**Action item**
Give the lines again exactly as they appear, beginning at the one with "- rewrite IH, enc_data_cons_length, !zlen_app, !Z.add_assoc." and ending at the last line of the records.

**Supplied material**
(* ===== verification/DbInv.v ===== *)
(** * The representation invariant of the database library

    [repr] ties an abstract description of the files to a database state and
    says what the primitives do to it; [chain] and [db_inv] are the linked
    structure on top: hash chains, free list, and the map from keys to data
    the database stands for. *)
From S2P Require Import Prelude CString Posix Db DbRep.

(** ** Where the records are *)

(** The records by offset, each with the offset of its data record. *)
Fixpoint layout (o e : Z) (l : list slot) : gmap Z (Z * slot) :=
  match l with
  | [] => ∅
  | s :: l => <[o := (e, s)]> (layout (o + zlen (enc_slot e s)) (e + s_dlen s) l)
  end.

Lemma enc_slot_pos e s : 0 < zlen (enc_slot e s).
Proof. unfold enc_slot, body. zl. Qed.

Lemma enc_data_cons s l : enc_data (s :: l) = enc_datum s ++ enc_data l.
Proof. done. Qed.

Lemma enc_data_cons_length s l : zlen (enc_data (s :: l)) = s_dlen s + zlen (enc_data l).
Proof. by rewrite enc_data_cons, zlen_app, enc_datum_length. Qed.

Lemma enc_data_app l1 l2 : enc_data (l1 ++ l2) = enc_data l1 ++ enc_data l2.
Proof. unfold enc_data. by rewrite fmap_app, concat_app. Qed.

Lemma enc_slots_app e l1 l2 :
  enc_slots e (l1 ++ l2) = enc_slots e l1 ++ enc_slots (e + zlen (enc_data l1)) l2.
Proof.
  revert e. induction l1 as [|s l1 IH]; intros e; simpl.
  - f_equal. zl.
  - rewrite IH, <- app_assoc. do 3 f_equal.
    rewrite enc_data_cons_length. lia.
Qed.

Lemma layout_range o e l p x :
  layout o e l !! p = Some x -> o <= p < o + zlen (enc_slots e l).
Proof.
  revert o e. induction l as [|s l IH]; intros o e; simpl; [by rewrite lookup_empty|].
  pose proof (enc_slot_pos e s). rewrite zlen_app.
  intros H'. destruct (decide (p = o)) as [->|].
  - pose proof (zlen_nonneg (enc_slots (e + s_dlen s) l)). lia.
  - rewrite lookup_insert_ne in H' by done. apply IH in H'. lia.
Qed.

Lemma layout_split o e l p e' s :
  layout o e l !! p = Some (e', s) ->
  exists l1 l2, l = l1 ++ s :: l2 /\ p = o + zlen (enc_slots e l1) /\ e' = e + zlen (enc_data l1).
Proof.
  revert o e. induction l as [|t l IH]; intros o e; simpl; [by rewrite lookup_empty|].
  destruct (decide (p = o)) as [->|].
  - rewrite lookup_insert_eq. intros [= -> ->]. exists [], l. split_and!; [done|..]; cbn; zl.
  - rewrite lookup_insert_ne by done. intros (l1 & l2 & -> & -> & ->)%IH.
    exists (t :: l1), l2. rewrite enc_data_cons_length. simpl. rewrite zlen_app.
    split_and!; [done|lia..].
Qed.

Lemma layout_update o e l1 s s' l2 :
  let e' := e + zlen (enc_data l1) in
  zlen (enc_slot e' s') = zlen (enc_slot e' s) -> s_dlen s' = s_dlen s ->
  layout o e (l1 ++ s' :: l2)
  = <[o + zlen (enc_slots e l1) := (e', s')]> (layout o e (l1 ++ s :: l2)).
Proof.
  revert o e. induction l1 as [|t l1 IH]; intros o e e' H1 H2; subst e'; simpl.
  - change (zlen (enc_data [])) with 0 in *. change (zlen []) with 0.
    rewrite !Z.add_0_r in *. rewrite insert_insert_eq. by rewrite H1, H2.
  - rewrite enc_data_cons_length, Z.add_assoc in H1 |- *.
    rewrite IH by done. rewrite zlen_app, Z.add_assoc. apply insert_insert_ne.
    pose proof (enc_slot_pos e t). pose proof (zlen_nonneg (enc_slots (e + s_dlen t) l1)). lia.
Qed.

Lemma layout_snoc o e l s :
  layout o e (l ++ [s])
  = <[o + zlen (enc_slots e l) := (e + zlen (enc_data l), s)]> (layout o e l).
Proof.
  revert o e. induction l as [|t l IH]; intros o e; simpl.
  - change (zlen (enc_data [])) with 0. change (zlen []) with 0. by rewrite !Z.add_0_r.
  - rewrite IH, enc_data_cons_length, !zlen_app, !Z.add_assoc.
    apply insert_insert_ne.
    pose proof (enc_slot_pos e t). pose proof (zlen_nonneg (enc_slots (e + s_dlen t) l)). lia.
Qed.

Lemma layout_size o e l : (size (layout o e l) <= length l)%nat.
Proof.
  revert o e. induction l as [|s l IH]; intros o e; simpl; [done|].
  rewrite map_size_insert_None.
  - specialize (IH (o + zlen (enc_slot e s)) (e + s_dlen s)). lia.
  - destruct (layout _ _ l !! o) eqn:E; [|done]. apply layout_range in E.
    pose proof (enc_slot_pos e s). lia.
Qed.

Lemma enc_slots_count e l : Z.of_nat (length l) <= zlen (enc_slots e l).
Proof.
  revert e. induction l as [|s l IH]; intros e; simpl; [done|].
  pose proof (enc_slot_pos e s). specialize (IH (e + s_dlen s)). zl.
Qed.

(** ** The header *)
Definition NTAB : nat := 138.
Definition IDX0 : Z := 967.

Lemma enc_ptrs_length tab :
  Forall is_ptr tab -> zlen (concat (fmt_wd PTR_SZ <$> tab)) = PTR_SZ * zlen tab.
Proof.
  induction 1 as [|v tab Hv _ IH]; [done|]. rewrite fmap_cons. cbn [concat].
  rewrite zlen_app, zlen_cons, IH, ptr_field_length by done. lia.
Qed.

Lemma enc_tab_length tab : Forall is_ptr tab -> length tab = NTAB -> zlen (enc_tab tab) = IDX0.
Proof.
  intros Hp Hl. unfold enc_tab. rewrite zlen_app, enc_ptrs_length by done.
  unfold zlen at 1. by rewrite Hl.
Qed.

Lemma enc_tab_split tab i v v' :
  Forall is_ptr tab -> tab !! i = Some v ->
  exists pre post, zlen pre = PTR_SZ * Z.of_nat i /\
    enc_tab tab = pre ++ fmt_wd PTR_SZ v ++ post /\
    enc_tab (<[i := v']> tab) = pre ++ fmt_wd PTR_SZ v' ++ post.
Proof.
  intros Hp Hi. pose proof (lookup_lt_Some _ _ _ Hi) as Hlt.
  exists (concat (fmt_wd PTR_SZ <$> take i tab)),
    (concat (fmt_wd PTR_SZ <$> drop (S i) tab) ++ [NEWLINE]).
  split_and!.
  - rewrite enc_ptrs_length by (by apply Forall_take). unfold zlen. rewrite length_take. lia.
  - unfold enc_tab. rewrite <- (take_drop_middle _ _ _ Hi) at 1.
    rewrite fmap_app, concat_app, fmap_cons. cbn [concat]. lassoc.
  - unfold enc_tab. rewrite insert_take_drop by done.
    rewrite fmap_app, concat_app, fmap_cons. cbn [concat]. lassoc.
Qed.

**Solution**
  - rewrite IH, enc_data_cons_length, !zlen_app, !Z.add_assoc.
    apply insert_insert_ne.
    pose proof (enc_slot_pos e t). pose proof (zlen_nonneg (enc_slots (e + s_dlen t) l)). lia.
Qed.

Lemma layout_size o e l : (size (layout o e l) <= length l)%nat.
Proof.
  revert o e. induction l as [|s l IH]; intros o e; simpl; [done|].
  rewrite map_size_insert_None.
  - specialize (IH (o + zlen (enc_slot e s)) (e + s_dlen s)). lia.
  - destruct (layout _ _ l !! o) eqn:E; [|done]. apply layout_range in E.
    pose proof (enc_slot_pos e s). lia.
Qed.

Lemma enc_slots_count e l : Z.of_nat (length l) <= zlen (enc_slots e l).
Proof.
  revert e. induction l as [|s l IH]; intros e; simpl; [done|].
  pose proof (enc_slot_pos e s). specialize (IH (e + s_dlen s)). zl.
Qed.

(** ** The header *)
Definition NTAB : nat := 138.
Definition IDX0 : Z := 967.

Lemma enc_ptrs_length tab :
  Forall is_ptr tab -> zlen (concat (fmt_wd PTR_SZ <$> tab)) = PTR_SZ * zlen tab.
Proof.
  induction 1 as [|v tab Hv _ IH]; [done|]. rewrite fmap_cons. cbn [concat].
  rewrite zlen_app, zlen_cons, IH, ptr_field_length by done. lia.
Qed.

Lemma enc_tab_length tab : Forall is_ptr tab -> length tab = NTAB -> zlen (enc_tab tab) = IDX0.
Proof.
  intros Hp Hl. unfold enc_tab. rewrite zlen_app, enc_ptrs_length by done.
  unfold zlen at 1. by rewrite Hl.
Qed.

Lemma enc_tab_split tab i v v' :
  Forall is_ptr tab -> tab !! i = Some v ->
  exists pre post, zlen pre = PTR_SZ * Z.of_nat i /\
    enc_tab tab = pre ++ fmt_wd PTR_SZ v ++ post /\
    enc_tab (<[i := v']> tab) = pre ++ fmt_wd PTR_SZ v' ++ post.
Proof.
  intros Hp Hi. pose proof (lookup_lt_Some _ _ _ Hi) as Hlt.
  exists (concat (fmt_wd PTR_SZ <$> take i tab)),
    (concat (fmt_wd PTR_SZ <$> drop (S i) tab) ++ [NEWLINE]).
  split_and!.
  - rewrite enc_ptrs_length by (by apply Forall_take). unfold zlen. rewrite length_take. lia.
  - unfold enc_tab. rewrite <- (take_drop_middle _ _ _ Hi) at 1.
    rewrite fmap_app, concat_app, fmap_cons. cbn [concat]. lassoc.
  - unfold enc_tab. rewrite insert_take_drop by done.
    rewrite fmap_app, concat_app, fmap_cons. cbn [concat]. lassoc.
Qed.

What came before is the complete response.